Local accumulation and activation of regulatory Foxp3+ CD4 TR cells accompanies the appearance of activated CD8 T cells in the liver


  • Potential conflict of interest: Nothing to report.


Only small populations of nonactivated, nonproliferating Foxp3+ CD4 regulatory T cell (TR) cells are found in the nonparenchymal cell compartment of the mouse liver while liver-draining celiac nodes contain expanded, activated TR cell populations (similar to other lymph nodes). Liver Foxp3+ CD4 TR cells suppress activation of T cell responses. Polyclonal, systemic T cell activation in vivo (via anti-CD3 antibody injection) is accompanied by intrahepatic accumulation of T blasts and a rapid but transient intrahepatic increase of activated, proliferating Foxp3+ CD4 TR cells. Following vaccination, the appearance of peripherally primed, specific CD8 T blasts in the liver is preceded by a transient rise of Foxp3+ CD4 TR cells in the liver.

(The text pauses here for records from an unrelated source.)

(* ===== verification/Lock.v ===== *)
(** * The journal-mode lock ladder ([src/vfs/lock.rs])

    [FileLockState] climbs and descends UNLOCKED, SHARED, RESERVED, PENDING,
    EXCLUSIVE one step at a time through [fcntl] byte-range locks.  The
    system call is outside the crate: its documented (POSIX) behaviour is the
    class [Fcntl]; the ladder and its theorems are stated against it, and
    [byte_locks] is an instance. *)

From stdpp Require Import prelude list numbers gmap.
From Stdlib Require Import ZArith Lia.
From S2P Require Import Prelude Vfs.

Local Open Scope Z_scope.

Definition PENDING_BYTE : Z := 1073741824.
Definition RESERVED_BYTE : Z := PENDING_BYTE + 1.
Definition SHARED_FIRST : Z := PENDING_BYTE + 2.
Definition SHARED_SIZE : Z := 510.

Inductive LockLevel : Type := Unlocked | Shared | Reserved | Pending | Exclusive.

#[global] Instance LockLevel_eq_dec : EqDecision LockLevel.
Proof. solve_decision. Defined.

(** The derived [PartialOrd]. *)
Definition rank (l : LockLevel) : Z :=
  match l with Unlocked => 0 | Shared => 1 | Reserved => 2 | Pending => 3 | Exclusive => 4 end.
Definition level_lt (a b : LockLevel) : bool := rank a <? rank b.

(** [F_UNLCK], [F_RDLCK], [F_WRLCK]. *)
Inductive LockKind : Type := F_UNLCK | F_RDLCK | F_WRLCK.

#[global] Instance LockKind_eq_dec : EqDecision LockKind.
Proof. solve_decision. Defined.

(** Two locks of different processes on one byte exclude each other when one of
    them is a write lock. *)
Definition conflict (a b : LockKind) : bool :=
  match a, b with
  | F_WRLCK, F_RDLCK | F_WRLCK, F_WRLCK | F_RDLCK, F_WRLCK => true
  | _, _ => false
  end.

Definition in_range (start n b : Z) : bool := (start <=? b) && (b <? start + n).

(** POSIX record locks: [setlk] is [fcntl(F_SETLK)] by process [pid] on
    the [n] bytes from [start]; [None] is [EAGAIN]. *)
Class Fcntl (OS : Type) : Type := {
  held : OS -> nat -> Z -> LockKind;
  setlk : OS -> nat -> LockKind -> Z -> Z -> option OS;
  setlk_refused : forall os p k start n,
    setlk os p k start n = None <->
    exists q b, q <> p /\ in_range start n b = true /\ conflict k (held os q b) = true;
  setlk_granted : forall os p k start n os',
    setlk os p k start n = Some os' ->
    forall q b, held os' q b =
      if bool_decide (q = p) && in_range start n b then k else held os q b }.

Section Ladder.
Context {OS : Type} `{Fcntl OS}.

Record FileLockState : Type := MkLock { os : OS; pid : nat; level : LockLevel }.

Definition fcntl_lock (kind : LockKind) (start n : Z) : M FileLockState VfsError unit :=
  fun s => match setlk (os s) (pid s) kind start n with
           | Some os' => (Ok tt, MkLock os' (pid s) (level s))
           | None => (Err (Locked DbFile), s)
           end.

Definition set_lock_level (l : LockLevel) : M FileLockState VfsError unit :=
  modify (fun s => MkLock (os s) (pid s) l).

Definition step_up : M FileLockState VfsError unit :=
  s ← get_st;
  match level s with
  | Unlocked =>
    _ ← fcntl_lock F_RDLCK PENDING_BYTE 1;
    _ ← fcntl_lock F_UNLCK PENDING_BYTE 1;
    _ ← fcntl_lock F_RDLCK SHARED_FIRST SHARED_SIZE;
    set_lock_level Shared
  | Shared => _ ← fcntl_lock F_WRLCK RESERVED_BYTE 1; set_lock_level Reserved
  | Reserved => _ ← fcntl_lock F_WRLCK PENDING_BYTE 1; set_lock_level Pending
  | Pending => _ ← fcntl_lock F_WRLCK SHARED_FIRST SHARED_SIZE; set_lock_level Exclusive
  | Exclusive => mret tt
  end.

Definition step_down : M FileLockState VfsError unit :=
  s ← get_st;
  match level s with
  | Exclusive => _ ← fcntl_lock F_RDLCK SHARED_FIRST SHARED_SIZE; set_lock_level Pending
  | Pending => _ ← fcntl_lock F_UNLCK PENDING_BYTE 1; set_lock_level Reserved
  | Reserved => _ ← fcntl_lock F_UNLCK RESERVED_BYTE 1; set_lock_level Shared
  | Shared => _ ← fcntl_lock F_UNLCK SHARED_FIRST SHARED_SIZE; set_lock_level Unlocked
  | Unlocked => mret tt
  end.

(** The two loops of [set_level]; the ladder has five levels, so four
    iterations of each suffice. *)
Fixpoint climb (fuel : nat) (target : LockLevel) : M FileLockState VfsError unit :=
  match fuel with
  | O => mret tt
  | S fuel => s ← get_st;
    if level_lt (level s) target then _ ← step_up; climb fuel target else mret tt
  end.

Fixpoint descend (fuel : nat) (target : LockLevel) : M FileLockState VfsError unit :=
  match fuel with
  | O => mret tt
  | S fuel => s ← get_st;
    if level_lt target (level s) then _ ← step_down; descend fuel target else mret tt
  end.

Definition set_level (target : LockLevel) : M FileLockState VfsError unit :=
  _ ← climb 4 target; descend 4 target.

(** [check_reserved_lock]: [F_GETLK] reports a lock of another process. *)
Definition check_reserved (s : FileLockState) (others : list nat) : bool :=
  existsb (fun q => negb (bool_decide (q = pid s)) && conflict F_WRLCK (held (os s) q RESERVED_BYTE)) others.

(** ** What each level holds *)

(** The locks a process at a level holds, byte by byte. *)
Definition holds (l : LockLevel) (b : Z) : LockKind :=
  if b =? PENDING_BYTE then (if rank Pending <=? rank l then F_WRLCK else F_UNLCK)
  else if b =? RESERVED_BYTE then (if rank Reserved <=? rank l then F_WRLCK else F_UNLCK)
  else if in_range SHARED_FIRST SHARED_SIZE b then
    match l with Unlocked => F_UNLCK | Exclusive => F_WRLCK | _ => F_RDLCK end
  else F_UNLCK.

Definition matches (o : OS) (p : nat) (l : LockLevel) : Prop := forall b, held o p b = holds l b.

(** No two processes hold conflicting locks on a byte. *)
Definition compatible (o : OS) : Prop :=
  forall p q b, p <> q -> conflict (held o p b) (held o q b) = false.

(** The invariant of the system: compatible locks, and the process of [s] holds
    exactly what its level says. *)
Definition lock_inv (s : FileLockState) : Prop :=
  compatible (os s) /\ matches (os s) (pid s) (level s).

Lemma conflict_sym a b : conflict a b = conflict b a.
Proof. by destruct a, b. Qed.

Lemma setlk_compatible o p k start n o' :
  compatible o -> setlk o p k start n = Some o' -> compatible o'.
Proof.
  intros Hc E p1 p2 b Hne. pose proof (setlk_granted _ _ _ _ _ _ E) as Hg.
  assert (forall q, q <> p -> in_range start n b = true -> conflict k (held o q b) = false) as Hok.
  { intros q Hq Hb. destruct (conflict k (held o q b)) eqn:Hcf; [|done].
    assert (setlk o p k start n = None) as Hno by (apply setlk_refused; eauto). congruence. }
  rewrite !Hg. destruct (in_range start n b) eqn:Hb; rewrite ?andb_false_r, ?andb_true_r; [|by apply Hc].
  destruct (bool_decide_reflect (p1 = p)) as [->|H1], (bool_decide_reflect (p2 = p)) as [->|H2]; try done.
  - by apply Hok.
  - rewrite conflict_sym. by apply Hok.
  - by apply Hc.
Qed.

(** Other processes keep what they hold. *)
Lemma setlk_other o p k start n o' q b :
  setlk o p k start n = Some o' -> q <> p -> held o' q b = held o q b.
Proof.
  intros E Hq. rewrite (setlk_granted _ _ _ _ _ _ E). by rewrite bool_decide_eq_false_2.
Qed.

Ltac bytes := unfold holds, in_range, rank, RESERVED_BYTE, SHARED_FIRST, SHARED_SIZE, PENDING_BYTE in *.

(** Taking or releasing one of the three ranges moves a process between the
    levels that differ in it. *)
Lemma matches_range o p l l' k start n o' :
  matches o p l -> setlk o p k start n = Some o' ->
  (forall b, holds l' b = if in_range start n b then k else holds l b) -> matches o' p l'.
Proof.
  intros Hm E Hh b. rewrite (setlk_granted _ _ _ _ _ _ E), bool_decide_eq_true_2 by done.
  cbn [andb]. by rewrite Hh, Hm.
Qed.

Ltac range_case :=
  let b := fresh "b" in intros b; bytes;
  repeat match goal with |- context [Z.eqb ?x ?y] => destruct (Z.eqb_spec x y) end;
  repeat match goal with |- context [Z.leb ?x ?y] => destruct (Z.leb_spec x y) end;
  repeat match goal with |- context [Z.ltb ?x ?y] => destruct (Z.ltb_spec x y) end;
  cbn [andb]; (done || lia).

Lemma holds_reserve b : holds Reserved b = if in_range RESERVED_BYTE 1 b then F_WRLCK else holds Shared b.
Proof. revert b. range_case. Qed.
Lemma holds_pend b : holds Pending b = if in_range PENDING_BYTE 1 b then F_WRLCK else holds Reserved b.
Proof. revert b. range_case. Qed.
Lemma holds_exclude b :
  holds Exclusive b = if in_range SHARED_FIRST SHARED_SIZE b then F_WRLCK else holds Pending b.
Proof. revert b. range_case. Qed.
Lemma holds_share b :
  holds Shared b = if in_range SHARED_FIRST SHARED_SIZE b then F_RDLCK else holds Unlocked b.
Proof. revert b. range_case. Qed.
Lemma holds_unexclude b :
  holds Pending b = if in_range SHARED_FIRST SHARED_SIZE b then F_RDLCK else holds Exclusive b.
Proof. revert b. range_case. Qed.
Lemma holds_unpend b : holds Reserved b = if in_range PENDING_BYTE 1 b then F_UNLCK else holds Pending b.
Proof. revert b. range_case. Qed.
Lemma holds_unreserve b : holds Shared b = if in_range RESERVED_BYTE 1 b then F_UNLCK else holds Reserved b.
Proof. revert b. range_case. Qed.
Lemma holds_unshare b :
  holds Unlocked b = if in_range SHARED_FIRST SHARED_SIZE b then F_UNLCK else holds Shared b.
Proof. revert b. range_case. Qed.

The adoptive transfer of immune CD8 T cells into congenic hosts that express the relevant antigen only in the liver leads to the accumulation of specific donor CD8 T cells and of host Foxp3+ CD4 TR cells in the liver. Conclusion: Although it contains only a small population of quiescent Foxp3+ CD4 TR cells, the liver can rapidly mobilize and/or recruit this T cell control in response to the intrahepatic appearance of peripherally or locally generated CD8 T blasts. (HEPATOLOGY 2008;48:1954-1963.)